SINN FÉIN’S Deputy First Minister, Martin McGuinness, has said his handshake with Queen Elizabeth has the potential to define “a new relationship” between Britain and a united Ireland.
Speaking at a party event in London last night, McGuinness said his brief meeting with the Queen on Wednesday had been “highly political”, “highly significant” and “highly symbolic” – describing his handshake with the Queen as “momentous”.
McGuinness said that although their meeting was relatively brief, it had the possibility of “defining a new relationship between Britain and Ireland and between the Irish people themselves”.
The Deputy First Minister tempered his remarks, however, by insisting a united Ireland was still a legitimate aim – and demanding an acknowledgement from Britain of its role “as a combatant” in the conflict in the North.

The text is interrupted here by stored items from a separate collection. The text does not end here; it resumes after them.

Definition helper_run (h : helper) : t → call → M value :=
  match h with
  | Status => status | Branch => branch | Log => log | Diff => diff
  | Add => add | Commit => commit | Push => push | Pull => pull
  | Checkout => checkout | Merge => merge | Rebase => rebase
  | Reset => reset | Stash => stash | Tag => tag | Remote => remote
  | Fetch => fetch | Clone => clone
  end.

(** The operation name each helper passes to the generic call path. *)
Definition helper_operation (h : helper) : string :=
  match h with
  | Status => "status" | Branch => "branch" | Log => "log" | Diff => "diff"
  | Add => "add" | Commit => "commit" | Push => "push" | Pull => "pull"
  | Checkout => "checkout" | Merge => "merge" | Rebase => "rebase"
  | Reset => "reset" | Stash => "stash" | Tag => "tag" | Remote => "remote"
  | Fetch => "fetch" | Clone => "clone"
  end.

(** The convenience entry points of the module, and the helper each one
    calls. *)
Inductive entry_point :=
| GitStatusTool | GitCommitTool | GitAddTool | GitBranchesTool
| GitHistoryTool.

Definition entry_run (p : entry_point) : call → M value :=
  match p with
  | GitStatusTool => git_status_tool
  | GitCommitTool => git_commit_tool
  | GitAddTool => git_add_tool
  | GitBranchesTool => git_branches_tool
  | GitHistoryTool => git_history_tool
  end.

Definition entry_helper (p : entry_point) : helper :=
  match p with
  | GitStatusTool => Status
  | GitCommitTool => Commit
  | GitAddTool => Add
  | GitBranchesTool => Branch
  | GitHistoryTool => Log
  end.

(** ** The error policy *)

(** The bridge's answer counts as a failure when its status is not 200, or
    when it is 200 and the decoded body holds [success = false]. *)
Definition failed_answer (resp : response) : Prop :=
  status_code resp ≠ 200
  ∨ (status_code resp = 200
     ∧ ∃ body, json resp = inr (VDict body)
               ∧ body !! "success" = Some (VBool false)).

(** The message of a failure: status and text for a transport failure, the
    body's [error] (or ["Unknown error"]) for an application failure. *)
Definition upstream_message (E : env) (resp : response) : string :=
  if (status_code resp =? 200)%Z then
    match json resp with
    | inr (VDict body) =>
        "MCP tool call failed: "
          ++ str_in E (default (VStr "Unknown error") (body !! "error"))
    | _ => EmptyString
    end
  else
    "MCP bridge returned " ++ pretty (status_code resp) ++ ": " ++ text resp.

(** ** The caller context and the argument mapping *)

Definition fixed_context : value :=
  VDict {[ "user_id" := VStr "ai-tool-calling"; "user_role" := VStr "user" ]}.

Definition carries_fixed_context (req : request) : Prop :=
  item (req_json req) "context" = Some fixed_context.

(** The [args] mapping a request carries. *)
Definition sent_args (req : request) : option value :=
  a ← item (req_json req) "arguments"; item a "args".

(** ** Calls that bind

    A call clashes when a parameter filled by position is given again by
    keyword, when more positional arguments come than there are named
    parameters, or when a keyword is named [self]; a call of a helper whose
    parameters all have defaults is accepted when it does not clash.  The
    argument bound to the parameter at index [i] is the positional one when
    there is one, else the keyword of that name, else the default. *)
Fixpoint no_clash (names : list string) (pos : list value)
    (kw : gmap string value) : Prop :=
  match pos, names with
  | [], _ => True
  | _ :: pos', name :: names' => kw !! name = None ∧ no_clash names' pos' kw
  | _ :: _, [] => False
  end.

Definition accepted (names : list string) (c : call) : Prop :=
  keywords c !! "self" = None ∧ no_clash names (positional c) (keywords c).

Definition bound_arg (i : nat) (name : string) (dflt : value) (c : call)
  : value :=
  match positional c !! i with
  | Some v => v
  | None =>
      match keywords c !! name with
      | Some v => v
      | None => dflt
      end
  end.

(** What a conditional key holds in the mapping sent: the value bound to
    the parameter when it is truthy, nothing otherwise. *)
Definition conditional (bound : option value) : option value :=
  match bound with
  | Some b => if truthy b then Some b else None
  | None => None
  end.

(** ** Concrete runs

    An environment whose bridge gives one fixed answer, the state before
    anything was sent, and three answers: a connection that fails, a
    transport failure, and the body [{"success": false, "error": "conflict"}]
    under status 200. *)

Definition quiet_env (answer : exn + response) : env :=
  {| builtin_repr := fun _ => EmptyString; bridge := fun _ _ => answer |}.

Definition fresh : state := {| sent := []; logged := [] |}.

Definition refused : exn + response :=
  inl (LibraryError "ConnectError" "All connection attempts failed").

Definition unavailable : response :=
  {| status_code := 503;
     text := "Service Unavailable";
     json := inl (LibraryError "JSONDecodeError" "Expecting value") |}.

Definition dq : string := String (ascii_of_nat 34) EmptyString.

Definition conflict_response : response :=
  {| status_code := 200;
     text := "{" ++ dq ++ "success" ++ dq ++ ": false, "
               ++ dq ++ "error" ++ dq ++ ": " ++ dq ++ "conflict" ++ dq ++ "}";
     json := inr (VDict {[ "success" := VBool false;
                           "error" := VStr "conflict" ]}) |}.

Definition empty_body : response :=
  {| status_code := 200; text := "{}"; json := inr (VDict ∅) |}.

(** A 200 answer with a result. *)
Definition log_body : response :=
  {| status_code := 200;
     text := "(body)";
     json := inr (VDict {[ "success" := VBool true;
                           "result" := VList [VStr "a1b2c3"] ]}) |}.

(** A 200 answer whose body is a JSON array. *)
Definition list_body : response :=
  {| status_code := 200; text := "[]"; json := inr (VList []) |}.

(** [push("origin", "main")]: remote and branch by position. *)
Definition push_origin_main : call :=
  {| positional := [VStr "origin"; VStr "main"]; keywords := ∅ |}.

(** A cancelled await. *)
Definition cancelled : exn + response :=
  inl (BaseException "CancelledError" EmptyString).

(** A call [f(branch=...)] with the empty string and with a branch name. *)
Definition with_empty_branch : call :=
  {| positional := []; keywords := {[ "branch" := VStr "" ]} |}.

Definition with_main_branch : call :=
  {| positional := []; keywords := {[ "branch" := VStr "main" ]} |}.


(** ** Strings of slashes *)

(** ["/" * n]. *)
Fixpoint slashes (n : nat) : string :=
  match n with
  | O => EmptyString
  | S n' => String "/"%char (slashes n')
  end.

(** ** Signatures of the helpers *)

(** The named parameters of each helper, in order, with their defaults
    ([None] for a required parameter). *)
Definition helper_params (h : helper) : list (string * option value) :=
  match h with
  | Status | Branch => []
  | Log => [("limit", Some (VInt 10))]
  | Diff => [("staged", Some (VBool false)); ("page", Some (VInt 1));
             ("page_size", Some (VInt 1000))]
  | Add => [("files", None)]
  | Commit => [("message", None)]
  | Push => [("remote", Some (VStr "origin")); ("branch", Some VNone);
             ("force", Some (VBool false))]
  | Pull => [("remote", Some (VStr "origin")); ("branch", Some VNone)]
  | Checkout | Merge | Rebase => [("branch", None)]
  | Reset => [("mode", Some (VStr "mixed"))]
  | Stash => [("action", Some (VStr "push"))]
  | Tag => [("name", None)]
  | Remote => [("action", Some (VStr "list"))]
  | Fetch => [("remote", Some (VStr "origin"))]
  | Clone => [("url", None); ("directory", Some VNone)]
  end.

(** The parameters a helper puts into the mapping only when they are
    truthy. *)
Definition helper_conditional (h : helper) : list string :=
  match h with
  | Push | Pull => ["branch"]
  | Clone => ["directory"]
  | _ => []
  end.

(** The named parameters of each entry point. *)
Definition entry_params (p : entry_point) : list string :=
  match p with
  | GitStatusTool | GitBranchesTool => ["dataset_path"]
  | GitCommitTool => ["dataset_path"; "message"]
  | GitAddTool => ["dataset_path"; "files"]
  | GitHistoryTool => ["dataset_path"; "limit"]
  end.

(** * Properties *)

(** ** Reading a run *)

Lemma py_str_run (v : value) (E : env) (st : state) :
  py_str v E st = (inr (str_in E v), st).
Proof. destruct v as [| [] | | | | |]; reflexivity. Qed.

Lemma py_or_dict (d : gmap string value) : py_or (VDict d) (VDict ∅) = VDict d.
Proof.
  unfold py_or; simpl.
  destruct (Nat.eqb_spec (size d) 0) as [Hz | Hnz]; simpl; [| reflexivity].
  apply map_size_empty_inv in Hz. by rewrite Hz.
Qed.

Lemma py_or_none : py_or VNone (VDict ∅) = VDict ∅.
Proof. reflexivity. Qed.

(** The generic call path, run: one request goes out, and the answer
    decides between the result and a logged, re-raised exception. *)
Lemma call_mcp_tool_run (self : t) (operation : string) (args : value)
    (E : env) (st : state) :
  let req := spec_request self operation (py_or args (VDict ∅)) in
  _call_mcp_tool self operation args E st =
    match verdict E (bridge E (sent st) req) with
    | inr v => (inr v, after_post st req)
    | inl e =>
        (inl e,
         if is_exception e then after_failure st req e else after_post st req)
    end.
Proof.
  intros req. subst req.
  unfold _call_mcp_tool, try_except, mbind, M_bind, post, spec_request.
  unfold verdict.
  destruct (bridge E (sent st) _) as [e | resp];
    [destruct (is_exception e); reflexivity |].
  destruct (status_code resp =? 200)%Z; simpl; [| reflexivity].
  unfold of_sum.
  destruct (json resp) as [e | v];
    [destruct (is_exception e); reflexivity |].
  destruct v as [| b | z | f | s | l | r]; try reflexivity.
  simpl. unfold mret, M_ret.
  destruct (truthy (default (VBool false) (r !! "success"))); simpl;
    [reflexivity |].
  rewrite py_str_run. reflexivity.
Qed.

(** Whatever the argument and the answer, exactly one request goes out. *)
Lemma call_mcp_tool_requests (self : t) (operation : string) (args : value)
    (E : env) (st : state) :
  requests (_call_mcp_tool self operation args E st) =
    (sent st ++ [spec_request self operation (py_or args (VDict ∅))])%list.
Proof.
  rewrite call_mcp_tool_run. unfold requests.
  destruct (verdict E _) as [e | v]; [destruct (is_exception e) |];
    reflexivity.
Qed.

(** ** The request envelope *)

(** C2: for every operation name and argument mapping the generic call path
    sends exactly one request, the POST to
    [{backend_url}/api/mcp-bridge/tools/call] whose JSON body is
    [{"tool": "git_tool", "arguments": {"operation": name, "args": mapping},
      "context": {"user_id": ..., "user_role": ...}}]; a missing mapping
    ([None]) goes out as the empty mapping. *)
Theorem call_sends_exactly_one_post (self : t) (operation : string)
    (d : gmap string value) (E : env) (st : state) :
  let req := spec_request self operation (VDict d) in
  requests (_call_mcp_tool self operation (VDict d) E st)
    = (sent st ++ [req])%list
  ∧ requests (_call_mcp_tool self operation VNone E st)
    = (sent st ++ [spec_request self operation (VDict ∅)])%list
  ∧ req_method req = POST
  ∧ req_url req = backend_url self ++ "/api/mcp-bridge/tools/call"
  ∧ req_json req
    = VDict {[ "tool" := VStr "git_tool";
               "arguments" := VDict {[ "operation" := VStr operation;
                                       "args" := VDict d ]};
               "context" := VDict {[ "user_id" := VStr "ai-tool-calling";
                                     "user_role" := VStr "user" ]} ]}.
Proof.
  repeat split.
  - rewrite call_mcp_tool_requests, py_or_dict. reflexivity.
  - rewrite call_mcp_tool_requests, py_or_none. reflexivity.
Qed.

(** C6: a client leaves its constructor with a timeout of 30 seconds,
    whatever the arguments of the construction, and every call made through
    it hands that timeout to the channel of its one request. *)
Theorem calls_carry_timeout_30 (c : call) (E : env) (st st' : state)
    (client : t) :
  __init__ c E st = (inr client, st') →
  timeout client = 30%float
  ∧ PrimFloat.is_finite (timeout client) = true
  ∧ ∀ operation args E1 st1,
      ∃ req, requests (_call_mcp_tool client operation args E1 st1)
               = (sent st1 ++ [req])%list
             ∧ req_timeout req = 30%float.
Proof.
  unfold __init__, mbind, M_bind. intros Hinit.
  destruct (take _ _ c E st) as [[e | [url c1]] s1]; [discriminate |].
  destruct (no_more c1 E s1) as [[e | []] s2]; [discriminate |].
  destruct (rstrip url E s2) as [[e | u] s3]; [discriminate |].
  injection Hinit as <- _. simpl.
  split; [reflexivity | split; [reflexivity |]].
  intros operation args E1 st1. eexists.
  rewrite call_mcp_tool_requests. split; reflexivity.
Qed.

“That position is no longer tenable as we move forward,” McGuinness said. “It is insulting to victims of events like Bloody Sunday in my own city when 14 people were killed and it is insulting to people’s intelligence.
It is also excluding the British state from assisting a genuine process of national reconciliation in Ireland – a process which, though embryonic, is nevertheless underway.
The veteran republican said a lasting reconciliation between the main communities on the island could “not be built on a shaky foundation of people questioning the legitimacy of positions adopted over the course of the conflict” – or, he added, by attempts “to demean and denigrate” the parties who were involved in it.
“National reconciliation will be built on the firm foundation of mutual respect and decisive actions. That is the context within which I met Queen Elizabeth this week,” he said.
I was in a very pointed, deliberate and symbolic way offering the hand of friendship to unionists through the person of Queen Elizabeth for which many unionists have a deep affinity.
It is an offer I hope many will accept in the same spirit it was offered.
McGuinness also described the partition of Ireland as an “outdated relic of the past” and a “symbol of political failure” – and said seeking to resolve it was a challenge for the Irish government itself.
“For too long successive Irish governments have paid lip service to partition,” McGuinness claimed. ”They have tolerated the division of our country and people which has resulted in Ireland as a nation not reaching our full potential.
“In future ending partition and national reunification need to become Irish government policy not merely an aspiration goal.”